Setelah menduda, Kiai Hasyim menikah lagi dengan seorang gadis putri Kiai Romli di desa Karangkates, Mojo, Kediri bernama Nyai Khadijah. Pernikahannya berlangsung setelah kembali dari Mekah pada tahun 1899. Pernikahan dengan istri keduanya tidak berlangsung lama, karena Njai Kadijah meninggal dua tahun kemudian (1901).
 Kiai Hasyim menikah lagi dengan seorang wanita bernama Nyai Nafiqah, putra Kiai Ilyas, dan merupakan pengasuh Pondok Pesantren Sewulan, Dagangan dan Madiun, dan dikaruniai 10 orang anak: Hana, Khoiriyah, Aisyah, Azzah, Abdul Wahid dan Abdul Hakim, Abdul Karim, Ubaidillah, Mashurah, dan Muhammad Yusuf. Sejak Nyai nafisa meninggal pada tahun 1920, pernikahan antara Kiai Hasyim dan Nyai Nafiqa berakhir sebelum waktunya.
Sepeninggal Nyai Nafiqah, Kiai Hasyim memutuskan untuk menikah lagi dengan Nyai Masrurah, putri Kiai Hasan yang juga pengasuh Pondok Pesantren Kapurejo di Pagu, Kediri. Dari pernikahan keempat ini, Kiai Hasyim memiliki empat  anak: Abdul Qadir, Fatima, Khadijah, dan Muhammad Yakub. Pernikahan dengan Nyai Masrurah ini merupakan pernikahan terakhir  hingga akhir hayat Kiai Hsyim.
Pendidikan
KH Hasyim Asy'ari dikenal sebagai orang yang haus akan ilmu pengetahuan tentang Islam. Sejak kecil, Kiai Hasyim bersekolah di berbagai  pesantren ternama di Jawa Timur saat itu. Selain itu, Kiai Hasyim juga banyak menghabiskan waktunya untuk mempelajari Islam di tempat-tempat suci (Mekah dan Madinah).

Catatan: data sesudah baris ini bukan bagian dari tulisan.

(** * GNSS base-station monitor: the RTCM framer/decoder and the ECEF conversion

    A shallow embedding of [src/utils/gnss_client.py]:

    - [ecef_to_geodetic], written over the arithmetic of the platform
      ([MathOps]: Python's float operators and the [math] module), with two
      instances: exact real arithmetic ([RealMath]) and IEEE binary64 numbers
      with the zero and infinity cases of [math.atan2] ([FloatMath]);
    - [GnssMonitor] with [connect], [update_status] and [cleanup], in a small
      state-and-exception monad; the socket and the RTCM reader of [pyrtcm]
      are the environment of a polling cycle. *)

From Stdlib Require Import Floats.
From Stdlib Require Import ZArith NArith QArith List String Ascii Bool Lia.
From Stdlib.Strings Require Import Byte.
From Stdlib Require DecimalString.
From Stdlib Require Import Reals Lra Qreals.
Import ListNotations.

Set Implicit Arguments.

(** ** The arithmetic of the platform *)

(** What [ecef_to_geodetic] and [update_status] use of Python's floats: the
    operators [+ - * / **], literals, and [math.sqrt], [math.sin],
    [math.cos], [math.atan2], [math.degrees] and the builtin [round].  The
    operations are total: the exceptions of float arithmetic (an overflow in
    [x ** 2], a division by a zero that no cosine of a binary64 number
    gives) are not part of this interface. *)
Class MathOps (F : Type) : Type := {
  flit : Q -> F;                  (* a numeric literal *)
  fadd : F -> F -> F;
  fsub : F -> F -> F;
  fmul : F -> F -> F;
  fdiv : F -> F -> F;
  fpow : F -> nat -> F;           (* [x ** n] for a literal exponent *)
  fsqrt : F -> F;
  fsin : F -> F;
  fcos : F -> F;
  fatan2 : F -> F -> F;           (* [math.atan2(y, x)] *)
  fdegrees : F -> F;
  fround : F -> Z -> F            (* [round(x, ndigits)] *)
}.

Declare Scope py_scope.
Delimit Scope py_scope with py.
Infix "+" := fadd : py_scope.
Infix "-" := fsub : py_scope.
Infix "*" := fmul : py_scope.
Infix "/" := fdiv : py_scope.
Infix "**" := fpow (at level 30, right associativity) : py_scope.

Section Geodesy.
Context {F : Type} {M : MathOps F}.
Local Open Scope py_scope.

(** [ecef_to_geodetic(x, y, z)], line by line. *)
Definition ecef_to_geodetic (x y z : F) : F * F * F :=
  let a := flit 6378137 in
  let f := flit 1 / flit (298257223563 # 1000000000) in
  let e2 := flit 2 * f - f ** 2 in
  let b := a * (flit 1 - f) in
  let ep2 := (a ** 2 - b ** 2) / b ** 2 in
  let p := fsqrt (x ** 2 + y ** 2) in
  let theta := fatan2 (z * a) (p * b) in
  let lon := fatan2 y x in
  let lat :=
    fatan2 (z + ep2 * b * fsin theta ** 3) (p - e2 * a * fcos theta ** 3) in
  let N := a / fsqrt (flit 1 - e2 * fsin lat ** 2) in
  let height := p / fcos lat - N in
  (fdegrees lat, fdegrees lon, height).

Definition geo_lat (r : F * F * F) : F := fst (fst r).
Definition geo_lon (r : F * F * F) : F := snd (fst r).
Definition geo_height (r : F * F * F) : F := snd r.


End Geodesy.

(** ** Exact real arithmetic *)

Module RealMath.
Local Open Scope R_scope.

(** [math.atan2] on the reals: the angle of the point [(x, y)] in
    [(-PI, PI]], and [0] at the origin. *)
Definition atan2 (y x : R) : R :=
  if Rlt_dec 0 x then atan (y / x)
  else if Rlt_dec x 0 then
    if Rle_dec 0 y then atan (y / x) + PI else atan (y / x) - PI
  else if Rlt_dec 0 y then PI / 2
  else if Rlt_dec y 0 then - (PI / 2)
  else 0.

Definition degrees (x : R) : R := x * (180 / PI).

(** [round(x, n)]: the nearest multiple of [10^-n], ties to the even one. *)
Definition round_half_even (x : R) : Z :=
  let fl := (up x - 1)%Z in
  if Rlt_dec (x - IZR fl) (1 / 2) then fl
  else if Rlt_dec (1 / 2) (x - IZR fl) then (fl + 1)%Z
  else if Z.even fl then fl else (fl + 1)%Z.

Definition round (x : R) (n : Z) : R :=
  IZR (round_half_even (x * powerRZ 10 n)) / powerRZ 10 n.

#[export] Instance ops : MathOps R := {|
  flit := Q2R;
  fadd := Rplus;
  fsub := Rminus;
  fmul := Rmult;
  fdiv := Rdiv;
  fpow := pow;
  fsqrt := sqrt;
  fsin := sin;
  fcos := cos;
  fatan2 := atan2;
  fdegrees := degrees;
  fround := round
|}.

(** The WGS-84 constants of [ecef_to_geodetic], as real numbers. *)
Definition wgs84_a : R := 6378137.
Definition wgs84_f : R := 1 / 298.257223563.
Definition wgs84_e2 : R := 2 * wgs84_f - wgs84_f ^ 2.
Definition wgs84_b : R := wgs84_a * (1 - wgs84_f).


End RealMath.

(** ** IEEE binary64 *)

Module FloatMath.
Local Open Scope float_scope.

(** The C library behind the [math] module and the float formatting behind
    [round]: what this development does not compute. *)
Record Libm : Type := {
  c_sin : float -> float;
  c_cos : float -> float;
  c_atan2 : float -> float -> float;
  c_pow : float -> nat -> float;
  py_round : float -> Z -> float
}.

Definition pi : float := 0x1.921fb54442d18p+1.

Definition is_neg (x : float) : bool :=
  match PrimFloat.classify x with
  | NInf | NNormal | NSubn | NZero => true
  | _ => false
  end.

Definition copysign (m s : float) : float :=
  if is_neg s then - PrimFloat.abs m else PrimFloat.abs m.

(** [math.atan2]: zeros and infinities are decided before the C library is
    called, the sign of a zero included. *)
Definition atan2 (lm : Libm) (y x : float) : float :=
  if PrimFloat.is_nan x || PrimFloat.is_nan y then PrimFloat.nan
  else if PrimFloat.is_infinity y then
    if PrimFloat.is_infinity x then
      if is_neg x then copysign (0.75 * pi) y else copysign (0.25 * pi) y
    else copysign (0.5 * pi) y
  else if PrimFloat.is_infinity x || PrimFloat.is_zero y then
    if is_neg x then copysign pi y else copysign 0 y
  else c_atan2 lm y x.

Definition degrees (x : float) : float := x * (180 / pi).

Definition of_Q (q : Q) : float :=
  let n := PrimFloat.of_uint63 (Uint63.of_Z (Z.abs (Qnum q))) in
  let d := PrimFloat.of_uint63 (Uint63.of_Z (Z.pos (Qden q))) in
  if (Qnum q <? 0)%Z then - (n / d) else n / d.

Definition ops (lm : Libm) : MathOps float := {|
  flit := of_Q;
  fadd := PrimFloat.add;
  fsub := PrimFloat.sub;
  fmul := PrimFloat.mul;
  fdiv := PrimFloat.div;
  fpow := c_pow lm;
  fsqrt := PrimFloat.sqrt;
  fsin := c_sin lm;
  fcos := c_cos lm;
  fatan2 := atan2 lm;
  fdegrees := degrees;
  fround := py_round lm
|}.
End FloatMath.

(** ** Exceptions and the monitor's state *)

(** A call into the outside world (the socket, the RTCM reader) returns a
    value or raises an [Exception]. *)
Inductive try (A : Type) : Type :=
| Returns (a : A)
| Raises.
Arguments Raises {A}.

(** How a piece of the program ends: with a value, with an [Exception] on its
    way up, or not at all within the bound on loop iterations. *)
Inductive outcome (A : Type) : Type :=
| Return (a : A)
| Raise
| Unfinished.
Arguments Raise {A}.
Arguments Unfinished {A}.

Module Py.
(** A computation over a state [S]: effects on the state persist when an
    exception is raised. *)
Definition M (S A : Type) : Type := S -> outcome A * S.

Section Monad.
Context {S : Type}.
Local Abbreviation M := (M S).

Definition ret {A} (a : A) : M A := fun s => (Return a, s).

Definition bind {A B} (m : M A) (k : A -> M B) : M B :=
  fun s =>
    match m s with
    | (Return a, s') => k a s'
    | (Raise, s') => (Raise, s')
    | (Unfinished, s') => (Unfinished, s')
    end.

Definition raise {A} : M A := fun s => (Raise, s).

(** [try: body / except Exception: handler]; the handler runs in the
    state the body left. *)
Definition try_except {A} (body handler : M A) : M A :=
  fun s =>
    match body s with
    | (Raise, s') => handler s'
    | r => r
    end.

Definition get : M S := fun s => (Return s, s).
Definition modify (f : S -> S) : M unit := fun s => (Return tt, f s).

Definition call {A} (r : try A) : M A :=
  match r with
  | Returns a => ret a
  | Raises => raise
  end.

(** An attribute or value that may be missing. *)
Definition getattr {A} (o : option A) : M A :=
  match o with
  | Some a => ret a
  | None => raise
  end.
End Monad.
End Py.

Notation "x <- m ;; k" := (Py.bind m (fun x => k))
  (at level 61, m at next level, right associativity).
Notation "m ;;; k" := (Py.bind m (fun _ => k))
  (at level 61, right associativity).

Record BaseStationStatus (F : Type) : Type := {
  latitude : F;
  longitude : F;
  altitude : F;
  accuracy_mm : Z;
  is_fixed_mode : bool;
  is_survey_in_active : bool;
  survey_in_duration : Z
}.

(** What [update_status] reads of a parsed [pyrtcm] message: its [identity]
    and the three ECEF attributes, each of which the message may lack. *)
Record RTCMMessage (F : Type) : Type := {
  identity : string;
  DF025 : option F;
  DF026 : option F;
  DF027 : option F
}.

(** A connected socket, named by its descriptor. *)
Definition Socket : Type := nat.

(** The fields of [GnssMonitor] that change; the logger, [HOST] and [PORT]
    are left out, and so is every call of the logger below. *)
Record GnssMonitor (F : Type) : Type := {
  status : BaseStationStatus F;
  _socket : option Socket;
  _buffer : list byte
}.

(** The outside world during one polling cycle: whether opening the
    connection succeeds, and what the one [sock_recv] of at most 1024 bytes
    gives. *)
Record Env : Type := {
  sock_connect : try Socket;
  sock_recv : try (list byte)
}.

 Karena karir pesantrennya, Kiai Hasyim  dididik dengan sungguh-sungguh dan dibimbing untuk memperdalam ilmu agama Islam sejak kecil hingga berusia 15 tahun oleh ayahnya sendiri. Melalui ayahnya, Kiyai Hsyim sadar dan mulai mempelajari hadits, tauhid, tafsir, hadits, bahasa Arab, dan studi keislaman lainnya. Di bawah bimbingan ayahnya, kecerdasan Kiai Hasyim sangat menonjol. Meski Kiai Hasyim belum berusia 13 tahun, ia telah  menguasai berbagai disiplin ilmu studi Islam dan dipercaya membantu ayahnya mengajar murid-murid yang lebih tua.
Belum puas dengan ilmu yang didapat dari ayahnya, Kiai Hasyim mulai belajar di beberapa Pesantren. Pertama, Kiai Hasyim belajar di Pesantren Wonokoyo di Probolinggo. Kemudian diantar ke Pondok Pesantren Langitan Tuban. Merasa belum cukup, Kiai Hasyim melanjutkan pengembaraan akademiknya di Pondok Pesantren Tengiris Surabaya sebelum pindah ke Pondok Pesantren Kademangan di Bancaran yang diasuh oleh Kiai Kholil saat itu. Setelah Kiai Kholil dari pesantren, Kiai Hasyim melanjutkan ke Pesantren Siwalanpanji di Buduran, Sidoarjo, di bawah bimbingan Kiai Ya'qub. Kiai Hasyim telah menghabiskan tiga tahun meneliti berbagai disiplin ilmu keislaman, terutama tata bahasa Arab, sastra, fikh, tasawuf kepada Kiai Kholil. Di bawah bimbingan Kiai Ya'qub, ia berhasil mempelajari ilmu tauhid, fiqih, adab, tafsir, dan hadits.